▶ [TASK BRIEF]:
From the line that contains "Definition VM_USER : Z := Z.shiftl 1 1." to the last line of the records below, copy everything exactly, both ends included.

▶ [AVAILABLE DATA]:
(* ===== verification/ExitBlocking.v ===== *)
(** The operations on exit queues keep the invariant, do not halt and move
    events in order; blocking receives enter and leave a wait, run its loop and
    abort. *)

From S2P Require Import Prelude Pmm ObjectStorage Kernel Objects Thread.
From S2P Require Import Ring Scheduler SchedulerProofs SchedulerWf SchedulerOps Ipc.
From S2P Require Import IpcWf IpcOps IpcReserve IpcCalls ExitQueue ExitRing.
From S2P Require Import ExitData ExitClose ExitWaits.

Open Scope jcos_scope.

(** * The flow of events *)

Inductive ExitLog :=
  | XPublish (q : Z) (info : ProcessExitInfo)
  | XReceive (q : Z) (info : ProcessExitInfo).

Definition published (q : Z) (log : list ExitLog) : list ProcessExitInfo :=
  omap (fun x => match x with XPublish q' e => if q' =? q then Some e else None | XReceive _ _ => None end) log.

Definition received (q : Z) (log : list ExitLog) : list ProcessExitInfo :=
  omap (fun x => match x with XReceive q' e => if q' =? q then Some e else None | XPublish _ _ => None end) log.

(** The events a queue holds. *)
Definition queued (k : Kernel) (q : Z) : list ProcessExitInfo :=
  if queue_live k q then pending_events (exq k q) else [].

Definition xflow (k k' : Kernel) (log : list ExitLog) : Prop :=
  forall q, queued k q ++ published q log = received q log ++ queued k' q.
Lemma exit_resume_stays k l W frame w c k' l' :
  exit_wf k l W -> W !! current_of k = Some w -> idle k = false ->
  scheduler_interrupt_frame_valid k (current_of k) frame = true ->
  exit_resume_step idle_loop frame w k = Some (c, k') -> sched_wf k' l' -> stays True k l k' l'.
Proof using All.
  intros Hx Hw Hid Hfv Hr Hs'. destruct (pending k (current_of k)) eqn:Hp.
  - destruct (exit_sleep_call idle_loop k l W w frame Hx Hw Hid Hfv Hp) as (call & k1 & l1 & E & Hx' & _ & _ & Hst).
    rewrite E in Hr. injection Hr as _ <-. apply (stays_list _ k l k1 l1 l'); [apply Hx'|done|done].
  - destruct (exit_leave_call Hx Hw Hid Hp) as (k1 & Hl & Hok).
    unfold exit_resume_step, exit_receive_resume in Hr. rewrite (exit_iterate_call Hx Hw Hid), Hp, Hl in Hr.
    cbn [mbind option_bind exit_wait_step] in Hr. injection Hr as _ <-.
    destruct Hok as (c1 & k2 & l2 & E & Hx' & Hks & _). injection E as _ <-.
    apply (stays_weaken False); [done|]. apply (stays_keeps k l k1 l2 l'); [done|apply Hx'|done].
Qed.

(** What an exit-queue event does to any waiting thread. *)
Lemma exit_stays k l W e log k' W' l' :
  exit_wf k l W -> exit_event_ok k W e -> exit_step idle_loop e k W = Some (log, k', W') -> sched_wf k' l' ->
  stays (is_Some (W !! current_of k) \/ exists f, e = QSched (EBlock f)) k l k' l'.
Proof using All.
  intros Hx Hok Hr Hs'. set (S := _ \/ _).
  assert (forall k1, exit_steps k l W k1 -> k1 = k' -> stays S k l k' l') as Hsteps.
  { intros k1 (l1 & Hx' & Hks & _) ->. apply (stays_weaken False); [done|]. apply (stays_keeps k l k' l1 l'); [done|apply Hx'|done]. }
  destruct e as [q|q|q p|p|p info|q|q|frame|t|q|e]; cbn [exit_step] in Hr.
  - destruct (create_call Hx q) as (k1 & E & [Hc _]). rewrite E in Hr. injection Hr as _ Hr _. by apply (Hsteps _ Hc).
  - destruct (destroy_call Hx q) as (k1 & E & [Hc _]). rewrite E in Hr. injection Hr as _ Hr _. by apply (Hsteps _ Hc).
  - destruct (watch_call Hx q p) as (b & k1 & E & [Hc _] & _). rewrite E in Hr. injection Hr as _ Hr _. by apply (Hsteps _ Hc).
  - destruct (unwatch_call Hx p) as (b & k1 & E & [Hc _] & _). rewrite E in Hr. injection Hr as _ Hr _. by apply (Hsteps _ Hc).
  - destruct (publish_call_exit Hx p info) as (k1 & E & [Hc _] & _). rewrite E in Hr. cbn [mbind option_bind] in Hr.
    injection Hr as _ Hr _. by apply (Hsteps _ Hc).
  - destruct (try_receive_exit Hx q) as (r & k1 & E & [Hc _] & _). rewrite E in Hr. injection Hr as _ Hr _. by apply (Hsteps _ Hc).
  - destruct (exit_enter_call k l W q Hx Hok) as (c & k1 & l1 & E & Hx' & Hks & _). rewrite E in Hr. cbn [mbind option_bind] in Hr.
    injection Hr as _ <- _. apply (stays_weaken False); [done|]. apply (stays_keeps k l k1 l1 l'); [done|apply Hx'|done].
  - destruct Hok as ([w Hw] & Hid & Hfv). rewrite (thread_current_wf k l), Hw in Hr by apply Hx.
    cbn [mbind option_bind] in Hr. be_next Hr. destruct p as [c k1]. injection Hr as _ <- _.
    apply (stays_weaken True); [by left|]. by apply (exit_resume_stays k l W frame w c).
  - pose proof (exit_abort_call k l W t Hx) as Ha. destruct (process_exit_queue_abort_wait t k) as [b k1].
    destruct Ha as (H1 & H2 & _). injection Hr as _ <- _. apply (stays_weaken False); [done|].
    apply (stays_keeps k l k1 l l'); [done|apply H1|done].
  - pose proof (close_call_exit Hx q) as Hc. destruct (queue_live k q && _).
    + destruct Hc as (k1 & E & [Hc _] & _). rewrite E in Hr. injection Hr as _ Hr _. by apply (Hsteps _ Hc).
    + rewrite Hc in Hr. injection Hr as _ Hr _. by apply (Hsteps _ (exit_steps_refl k l W Hx)).
  - destruct Hok as [Hok _]. be_next Hr. injection Hr as _ <- _. apply (stays_weaken (exists f, e = EBlock f)).
    + intros [f ->]. right. by exists f.
    + apply sched_stays; [apply Hx|done|done|done].
Qed.

Lemma step_kernel {A B} (a a' : A) (x x' : Kernel) (b b' : B) : Some (a, x, b) = Some (a', x', b') -> x' = x.
Proof using. congruence. Qed.

Lemma bi_watch q p k : beside_ipc ipc_kind k (process_exit_queue_watch q p k).2.
Proof using. unfold process_exit_queue_watch. if_case; [done|]. by destruct (List.find _ _). Qed.

Lemma bi_unwatch p k : beside_ipc ipc_kind k (process_exit_queue_unwatch_process p k).2.
Proof using. unfold process_exit_queue_unwatch_process. do 3 (if_case; [done|]). by destruct (watch_slot _ _ _). Qed.

(** No exit-queue event touches endpoints or their waiters. *)
Lemma exit_step_beside e k W log k' W' : exit_step idle_loop e k W = Some (log, k', W') -> beside_ipc ipc_kind k k'.
Proof using All.
  destruct e as [q|q|q p|p|p info|q|q|frame|t|q|e]; cbn [exit_step]; intros E.
  - apply step_kernel in E as ->. unfold process_exit_queue_create. by repeat if_case.
  - apply step_kernel in E as ->. unfold process_exit_queue_destroy. by repeat if_case.
  - apply step_kernel in E as ->. apply bi_watch.
  - apply step_kernel in E as ->. apply bi_unwatch.
  - be_next E. destruct p0 as [b k1]. injection E as _ <- _. exact (bi_publish _ _ _ _ _ E0).
  - unfold process_exit_queue_try_receive in E. pose proof (bi_receive (P := ipc_kind) q k) as H1. be_next E. injection E as _ <- _.
    destruct (_ && _); [by rewrite E0 in H1|]. by injection E0 as _ <-.
  - pose proof (bi_enter (P := ipc_kind) eq_refl q k) as H1. destruct (exit_receive_enter q k). by injection E as _ <- _.
  - be_next E. be_next E. destruct p as [c k1]. injection E as _ <- _. unfold exit_resume_step in E1. be_next E1.
    destruct p as [c1 k2]. apply (bi_resume (P := ipc_kind) eq_refl) in E. unfold exit_wait_step in E1.
    destruct c1 as [b|w'|w' [[|]|op|]]; try (injection E1 as _ <-; exact E).
    + apply (bi_resume (P := ipc_kind) eq_refl) in E1. by eapply bi_trans.
    + be_next E1. apply calm_trap, (bi_calm (P := ipc_kind)) in E2. assert (beside_ipc ipc_kind k k0) as H2 by (by eapply bi_trans).
      be_next E1; [|by injection E1 as _ <-]. apply (bi_resume (P := ipc_kind) eq_refl) in E1. by eapply bi_trans.
  - pose proof (bi_abort (P := ipc_kind) eq_refl t k) as H1. destruct (process_exit_queue_abort_wait t k). by injection E as _ <- _.
  - be_next E. destruct p as [b k1]. injection E as _ <- _. exact (bi_close _ _ _ _ E0).
  - be_next E. injection E as _ <- _. by apply bi_calm, (calm_event idle_loop e).
Qed.

End Stays.
Record steady (k k' : Kernel) : Prop := {
  st_thr : forall t, thread_links (thr k' t) = thread_links (thr k t);
  st_dead : forall t, t_state (thr k t) = THREAD_STATE_DEAD -> view k' t = view k t;
  st_frames : k_frames k' = k_frames k;
  st_sched : sched_fixed (k_sch k') = sched_fixed (k_sch k);
  st_ept : k_ept k' = k_ept k }.

(** Processes are left alone too. *)
Record firm (k k' : Kernel) : Prop := {
  fm_steady : steady k k';
  fm_processes : k_processes k' = k_processes k;
  fm_prc : k_prc k' = k_prc k }.

Lemma steady_refl k : steady k k.
Proof. done. Qed.

Lemma view_dead k k' t : view k' t = view k t -> t_state (thr k' t) = t_state (thr k t).
Proof. unfold view. intros H. by injection H. Qed.

Lemma steady_trans k k1 k2 : steady k k1 -> steady k1 k2 -> steady k k2.
Proof.
  intros [H1 D1 ? ? ?] [H2 D2 ? ? ?]. split; [intros t; by rewrite H2| |congruence..].
  intros t Hd. pose proof (D1 t Hd) as E. rewrite D2; [done|]. by rewrite (view_dead _ _ _ E).
Qed.

(** A write to a thread that keeps its links and, when it is dead, its context. *)
Lemma steady_thr k t f :
  (forall u, thread_links (f u) = thread_links u) ->
  t_state (thr k t) <> THREAD_STATE_DEAD \/
  (forall u, (t_state (f u), t_interrupt_context_ready (f u), t_interrupt_rsp (f u)) =
             (t_state u, t_interrupt_context_ready u, t_interrupt_rsp u)) -> steady k (set_thr t f k).
Proof.
  intros Hf Hd. split; try done; intros u; unfold view; rewrite thr_set; case_decide as E; try done; subst u; [apply Hf|].
  intros Hdead. destruct Hd as [?|Hv]; [done|]. apply Hv.
Qed.

Lemma steady_sm k f : (forall m, sched_fixed (f m) = sched_fixed m) -> steady k (set_sm f k).
Proof. intros Hf. split; try done. apply Hf. Qed.

Lemma steady_ept k e f : steady k (set_ept e f k).
Proof. done. Qed.

Lemma steady_exq k q f : steady k (set_exq q f k).
Proof. done. Qed.

Lemma steady_im k f : steady k (set_im f k).
Proof. done. Qed.

Lemma steady_prc k p f : steady k (set_prc p f k).
Proof. done. Qed.

Ltac steady :=
  unfold set_run_next, set_on_run_queue, wait_clear, drop_staged, clear_receiver, set_timed, link_process;
  repeat first
    [ assumption | apply steady_refl
    | eapply steady_trans;
      [|first [ apply steady_thr; [done|right; done] | apply steady_sm; done | apply steady_ept | apply steady_exq
              | apply steady_im | apply steady_prc ]] ].

Lemma steady_unlink t k : steady k (scheduler_unlink t k).2.
Proof.
  unfold scheduler_unlink. if_case; [steady|]. destruct (find_previous _ _ _ _); [|steady].
  if_case; [steady|]. repeat if_case; cbn [snd]; steady.
Qed.

Lemma steady_add t k : steady k (scheduler_add t k).2.
Proof. unfold scheduler_add. repeat if_case; cbn [snd]; steady. Qed.

Lemma add_refused t k k' : scheduler_add t k = (false, k') -> k' = k.
Proof. unfold scheduler_add. repeat if_case; congruence. Qed.

Lemma state_alive k t s : state_is k t s = true -> s <> THREAD_STATE_DEAD -> t_state (thr k t) <> THREAD_STATE_DEAD.
Proof. unfold state_is. intros H. apply bool_decide_eq_true in H. congruence. Qed.

Lemma steady_wake t k : steady k (scheduler_wake t k).2.
Proof.
  unfold scheduler_wake. if_case; [steady|]. if_case; [steady|]. apply orb_false_iff in E as [_ E].
  apply negb_false_iff in E. pose proof (state_alive k t _ E) as Hal. set (k0 := set_state t THREAD_STATE_READY k).
  assert (steady k k0) as H0 by (apply steady_thr; [done|left; by apply Hal]).
  pose proof (steady_add t k0) as H. destruct (scheduler_add t k0) as [[|] k1] eqn:Ea; cbn [snd negb] in *.
  - by eapply steady_trans.
  - apply add_refused in Ea as ->. eapply steady_trans; [exact H0|]. apply steady_thr; [done|left].
    unfold k0, set_state. rewrite thr_set, decide_True by done. done.
Qed.

Lemma views_thr k t f u :
  (forall x, (t_state (f x), t_interrupt_context_ready (f x), t_interrupt_rsp (f x)) =
             (t_state x, t_interrupt_context_ready x, t_interrupt_rsp x)) -> view (set_thr t f k) u = view k u.
Proof. intros Hf. unfold view. rewrite thr_set. case_decide; [subst; apply Hf|done]. Qed.

Lemma unlink_views t k u : view (scheduler_unlink t k).2 u = view k u.
Proof.
  unfold scheduler_unlink, set_run_next, set_on_run_queue. if_case; [done|]. destruct (find_previous _ _ _ _); [|done].
  if_case; [done|]. assert (forall k f, view (set_sm f k) u = view k u) as Hsm by done.
  repeat if_case; cbn [snd]; repeat first [rewrite Hsm | rewrite views_thr by done]; done.
Qed.
(* ===== verification/TaskFault.v ===== *)
(** Ending a whole process from a fault or its last exit. *)

From S2P Require Import Prelude Pmm ObjectStorage Kernel Objects Capability.
From S2P Require Import Endpoint Thread Ring Scheduler SchedulerProofs SchedulerWf.
From S2P Require Import SchedulerOps SchedulerTheorems Ipc IpcWf IpcOps.
From S2P Require Import IpcReserve IpcCalls IpcClose IpcEvents ExitQueue ExitRing.
From S2P Require Import ExitData ExitClose ExitWaits ExitBlocking.
From S2P Require Import ExitEvents Process ProcessThreads ProcessTheorems Joint.
From S2P Require Import Task TaskProofs.

Open Scope jcos_scope.

(** * Sweeping the siblings *)

(** A thread the sweep can leave dead: dead with its context dropped already,
    or runnable or blocked with no stray wait record. *)
Definition endable (k : Kernel) (t : Z) : bool :=
  match t_state (thr k t) with
  | THREAD_STATE_DEAD =>
    !thread_wait_active k t && !t_interrupt_context_ready (thr k t) && !nz (t_interrupt_rsp (thr k t))
  | THREAD_STATE_READY | THREAD_STATE_BLOCKED => !thread_wait_active k t || !no_wait (t_wait_kind (thr k t))
  | _ => false
  end.

Definition gone (k : Kernel) (l : list Z) (t : Z) : Prop :=
  view k t = (THREAD_STATE_DEAD, false, 0) /\ t ∉ l /\ thread_wait_active k t = false.

Lemma gone_ended k l t : sched_wf k l -> gone k l t -> ended k t.
Proof.
  intros Hs (Hv & Hn & Ha). unfold view in Hv. injection Hv as H1 H2 H3. pose proof (wf_list _ _ Hs) as Hl.
  split_and!; try done; [rewrite (rl_queued _ _ Hl); by apply bool_decide_eq_false|by apply (rl_off _ _ Hl)].
Qed.

Lemma ended_gone k l t : sched_wf k l -> ended k t -> gone k l t.
Proof.
  intros Hs (H1 & H2 & H3 & H4 & H5 & H6). split_and!; [unfold view; congruence| |done].
  rewrite (rl_queued _ _ (wf_list _ _ Hs)) in H2. by apply bool_decide_eq_false in H2.
Qed.

(** [k'] is [k] with the threads of [S] ended. *)
Record swept (k : Kernel) (l : list Z) (C : gmap Z Waiting) (W : gmap Z ExitWaiting) (S : list Z)
    (k' : Kernel) (l' : list Z) (C' : gmap Z Waiting) (W' : gmap Z ExitWaiting) : Prop := {
  sw_joint : joint k' l' C' W';
  sw_firm : firm k k';
  sw_gone : forall t, t ∈ S -> gone k' l' t;
  sw_views : forall u, u ∉ S -> view k' u = view k u /\ wait_fields (thr k' u) = wait_fields (thr k u);
  sw_others : forall u, u ∉ S -> u ∈ l' <-> u ∈ l;
  sw_here : current_of k' = current_of k /\ idle k' = idle k;
  sw_known : tm_storage (k_thr k') = tm_storage (k_thr k) /\ tm_initialized (k_thr k') = tm_initialized (k_thr k);
  sw_flow : flow k k' [] /\ xflow k k' [];
  sw_awake : (awake k l C -> awake k' l' C') /\ (awake k l W -> awake k' l' W');
  sw_waits : forall u, (u ∈ S -> C' !! u = None /\ W' !! u = None) /\ (u ∉ S -> C' !! u = C !! u /\ W' !! u = W !! u) }.

Lemma swept_nil k l C W : joint k l C W -> swept k l C W [] k l C W.
Proof.
  intros Hj. split; try done; [by intros t ?%elem_of_nil|split; [apply flow_refl|by apply xflow_same]|].
  intros u. split; [by intros ?%elem_of_nil|done].
Qed.

Lemma swept_active k l C W S k' l' C' W' u :
  swept k l C W S k' l' C' W' -> u ∉ S -> thread_wait_active k' u = thread_wait_active k u.
Proof. intros H Hu. apply active_kept; [apply H|apply H|by apply (sw_views _ _ _ _ _ _ _ _ _ H)]. Qed.

Lemma gone_swept k l C W S k' l' C' W' u :
  swept k l C W S k' l' C' W' -> u ∉ S -> gone k l u -> gone k' l' u.
Proof.
  intros H Hu (Hv & Hn & Ha). destruct (sw_views _ _ _ _ _ _ _ _ _ H u Hu) as [Ev _].
  split_and!; [congruence|by rewrite (sw_others _ _ _ _ _ _ _ _ _ H u Hu)|by rewrite (swept_active _ _ _ _ _ _ _ _ _ _ H Hu)].
Qed.

(** A dead thread joins the sweep. *)
Lemma swept_dead k l C W S k' l' C' W' t :
  joint k l C W -> gone k l t -> t ∉ S -> swept k l C W S k' l' C' W' -> swept k l C W (t :: S) k' l' C' W'.
Proof.
  intros Hj Hg Hn H. pose proof (gone_swept _ _ _ _ _ _ _ _ _ _ H Hn Hg) as Hg'. pose proof H as [H1 H2 H3 H4 H5 H6 H7 H8 H9 H10].
  split; try done.
  - intros u [->|Hu]%elem_of_cons; [done|by apply H3].
  - intros u Hu. apply H4. set_solver.
  - intros u Hu. apply H5. set_solver.
  - intros u. split; [|intros Hu; apply H10; set_solver]. intros [->|Hu]%elem_of_cons; [|by apply H10].
    by apply (idle_waits k' l'); [|apply Hg'].
Qed.

(** A terminated thread joins the sweep. *)
Lemma swept_step k l C W t k1 l1 S k' l' C' W' :
  terminates k l C W t k1 l1 -> t ∉ S -> swept k1 l1 (delete t C) (delete t W) S k' l' C' W' ->
  swept k l C W (t :: S) k' l' C' W'.
Proof.
  intros T Hn H. pose proof (tm_joint _ _ _ _ _ _ _ T) as Hj.
  assert (gone k1 l1 t) as Hg by (apply ended_gone; [by eapply joint_sched|apply T]).
  pose proof (gone_swept _ _ _ _ _ _ _ _ _ _ H Hn Hg) as Hg'. pose proof H as [H1 H2 H3 H4 H5 [H6 H6'] [H7 H7'] [H8 H8'] [H9 H9'] H10].
  destruct T as [T1 T2 T3 T4 T5 [T6 T6'] [T7 T7'] [T8 T8'] _ [T9 T9']]. split; try done.
  - by apply (firm_trans k k1).
  - intros u [->|Hu]%elem_of_cons; [done|by apply H3].
  - intros u Hu. destruct (H4 u) as [-> ->]; [set_solver|]. apply T4. set_solver.
  - intros u Hu. rewrite H5, T5; set_solver.
  - split; congruence.
  - split; congruence.
  - split; [by apply (flow_trans k k1 k' [] [])|by apply (xflow_trans k k1 k' [] [])].
  - split; auto.
  - intros u. split.
    + intros [->|Hu]%elem_of_cons; [|by apply H10]. by apply (idle_waits k' l'); [|apply Hg'].
    + intros [Hut Hu]%not_elem_of_cons. destruct (proj2 (H10 u) Hu) as [-> ->]. by rewrite !lookup_delete_ne.
Qed.
(* ===== verification/Vmm.v ===== *)
(** Virtual memory: [kernel/vmm.c], four-level page tables in physical memory.

    [v_pages] is the content of physical page frames as 512 words; a non-null
    [u64 *] that addresses a page table is the frame it addresses, and
    [&table[i]] is the pair of the frame and [i]. The structures [VmPageMap] live
    at the addresses [v_maps] holds. The control registers, model-specific
    registers and CPUID are the record [Cpu]; [c_tlb] is what the processor has
    cached of the active translation, page by page, and a write of CR3 empties
    it (no global pages, no PCID). Every exported function runs with interrupts
    excluded. *)

From S2P Require Import Prelude Pmm.

Open Scope jcos_scope.

(** * Data *)

Definition VM_PAGE_SIZE : Z := 4096.

Definition VM_PML4_ENTRY_COUNT : Z := 512.

Definition PAGE_TABLE_ENTRIES : Z := 512.

Definition VM_WRITE : Z := Z.shiftl 1 0.

Definition VM_USER : Z := Z.shiftl 1 1.

Definition VM_EXEC : Z := Z.shiftl 1 2.

Definition VM_UNCACHED : Z := Z.shiftl 1 3.

Definition VM_DEVICE : Z := Z.shiftl 1 4.

Definition PTE_PRESENT : Z := Z.shiftl 1 0.

Definition PTE_WRITE : Z := Z.shiftl 1 1.

Definition PTE_USER : Z := Z.shiftl 1 2.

▶ [WRITTEN ANSWER]:
Definition VM_USER : Z := Z.shiftl 1 1.

Definition VM_EXEC : Z := Z.shiftl 1 2.

Definition VM_UNCACHED : Z := Z.shiftl 1 3.

Definition VM_DEVICE : Z := Z.shiftl 1 4.

Definition PTE_PRESENT : Z := Z.shiftl 1 0.

Definition PTE_WRITE : Z := Z.shiftl 1 1.

Definition PTE_USER : Z := Z.shiftl 1 2.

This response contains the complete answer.